I'm working on a point cloud audio visualizer, and I got distracted by this idea on the side that turned out to be easier.

Image

Download from DeviantArt

Renders 3D models as wireframes.

View modes: vertices, edges, faces, edges+faces
Image


Features

• Scale, rotate, and apply perspective to model
• Render vertices, edges, and/or faces
• Optional auto-rotation
• Automatically fits and centers model
• Uses no CPU while not being interacted with
• Supports STL and OBJ files

Explanation of 3D rendering algorithm


Usage

• Scroll to zoom.
• Scroll over or click arrows to adjust pitch/roll/yaw. Middle-click to reset to 0.
• Click cog or middle-click for settings.

Warning: I recommend turning off auto-rotation before loading a complex model.


See Also

HoloFFT - 3D audio visualizer


Looking for 3D models to try? Thingiverse has a wide variety.

Comparison of point cloud (left) and wireframe (right) versions
Image
Image
Image


CHANGELOG

[2022.12.01]
- Changed rendering method to use a shape meter, allowing rendering of edges and/or faces, and eliminating load times.
- The original point cloud version is available on GitHub.
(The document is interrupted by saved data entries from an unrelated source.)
Lemma FillFolderNode_excludes_unreadable_files_witness :
  validSched lifo /\
  FillFolderNode 5 None exRemote lifo (freshRoot "root1") = inl exTree /\
  filesOf exRemote (Id (freshRoot "root1")) =
    inl [mkFileData "f1" "notes.txt" 3 5 "text/plain" true true;
         mkFileData "f2" "secret.txt" 4 9 "text/plain" true false] /\
  map Name (Children exTree) = ["docs"; "notes.txt"] /\
  forall c, In c (Children exTree) -> IsDir c = false ->
    exists file, In file [mkFileData "f1" "notes.txt" 3 5 "text/plain" true true;
                          mkFileData "f2" "secret.txt" 4 9 "text/plain" true false] /\
      fi_IsReadable file = true /\ fi_IsDownloadable file = true /\ c = newFileNode file.
Proof.
  split; [exact lifo_valid|]. split; [vm_compute; reflexivity|].
  split; [reflexivity|]. split; [vm_compute; reflexivity|].
  apply (FillFolderNode_excludes_unreadable_files 5 exRemote lifo (freshRoot "root1"));
    [exact lifo_valid | vm_compute; reflexivity | reflexivity].
Defined.

Lemma FillFolderNode_children_order_witness :
  validSched lifo /\ Children (freshRoot "root1") = [] /\
  FillFolderNode 5 None exRemote lifo (freshRoot "root1") = inl exTree /\
  FillFolderNode 5 None exRemote fifo (freshRoot "root1") = inl exTree.
Proof.
  split; [exact lifo_valid|]. split; [reflexivity|].
  assert (H : FillFolderNode 5 None exRemote lifo (freshRoot "root1") = inl exTree)
    by (vm_compute; reflexivity).
  split; [exact H|].
  destruct (FillFolderNode_children_order 5 exRemote lifo (freshRoot "root1") exTree
              lifo_valid eq_refl H) as (? & ? & ? & _ & _ & _ & _ & _ & _ & _ & Hall).
  apply Hall, fifo_valid.
Defined.

(** * Further properties of the code *)

(** ** GetNodeAtPath *)

Lemma GetNodeAtPath_some_returns : forall n p,
  exists r, GetNodeAtPath (Some n) p = Returns r.
Proof.
  intros n p; revert n; induction p as [|s rest IH]; intros n; simpl.
  - eexists; reflexivity.
  - destruct (String.eqb s "."); [eexists; reflexivity|].
    destruct (String.eqb s ""); [eexists; reflexivity|].
    destruct (findChild (Children n) s) as [c|]; [apply IH | eexists; reflexivity].
Qed.

(** X1: resolving from a non-nil node never dereferences nil: it returns
    a node or nil. *)
Theorem GetNodeAtPath_nonnil_total : forall n p,
  exists r, GetNodeAtPath (Some n) p = Returns r.
Proof. exact GetNodeAtPath_some_returns. Qed.

Lemma isStep_false_dot : forall s, isStep s = true ->
  String.eqb s "." = false /\ String.eqb s "" = false.
Proof.
  unfold isStep; intros s H. apply andb_true_iff in H as [H1 H2].
  apply negb_true_iff in H1, H2. auto.
Qed.

(** X2: resolution composes: when the first part of a path has no "."
    or "" segment, resolving the whole path is resolving the first part,
    then the rest from the node it reached (nil stays nil). *)
Theorem GetNodeAtPath_app : forall n p1 p2,
  forallb isStep p1 = true ->
  GetNodeAtPath (Some n) (p1 ++ p2) =
    match GetNodeAtPath (Some n) p1 with
    | Returns (Some m) => GetNodeAtPath (Some m) p2
    | r => r
    end.
Proof.
  intros n p1; revert n; induction p1 as [|s rest IH]; intros n p2 Hp; simpl.
  - reflexivity.
  - simpl in Hp. apply andb_true_iff in Hp as [Hs Hrest].
    destruct (isStep_false_dot s Hs) as [-> ->].
    destruct (findChild (Children n) s) as [c|]; [apply IH; assumption | reflexivity].
Qed.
The other new features have been backported to it.
- Added STL file support.
- Added file browser.
- Added rotation value readouts.

[2016.03.21]
- Added left/right scroll anywhere to adjust yaw.
- Added middle mouse click to toggle settings.

[2016.03.09]
- Added 3rd axis of rotation, roll.
- Stabilized calibration of load time estimation algorithm.

[2016.03.01]
- Now gives "invalid file" error if selected file contains no vertices.

[2016.02.20]
- Added adjustable perspective.
- Added adjustable edge interpolation - uses additional points to render lines.
- Eliminated load time when loading a model with fewer points than are currently loaded.
- Added point preloading - load once, and don't experience load times again until loading a more complex model or using high edge interpolation settings.
- All actions that require reloading will prompt for confirmation.
- Point count is now displayed alongside load time estimate.
- Now prints model point count to log.

[2016.02.16]
- Added self-calibrating algorithm to estimate load times. Estimates may be inaccurate if calibrated on very small files.
- File load now scans file and provides a load time estimate, then prompts for load confirmation.
- Now prints load time to log.

[2016.02.15]
- Optimized rendering by precalculating sin/cos ψ/θ.
- Fixed custom color not taking effect after refresh.
- Fixed bug where setting file or color to blank would make their settings fields unclickable.
Last edited by killall-q on December 1st, 2022, 8:10 pm, edited 21 times in total.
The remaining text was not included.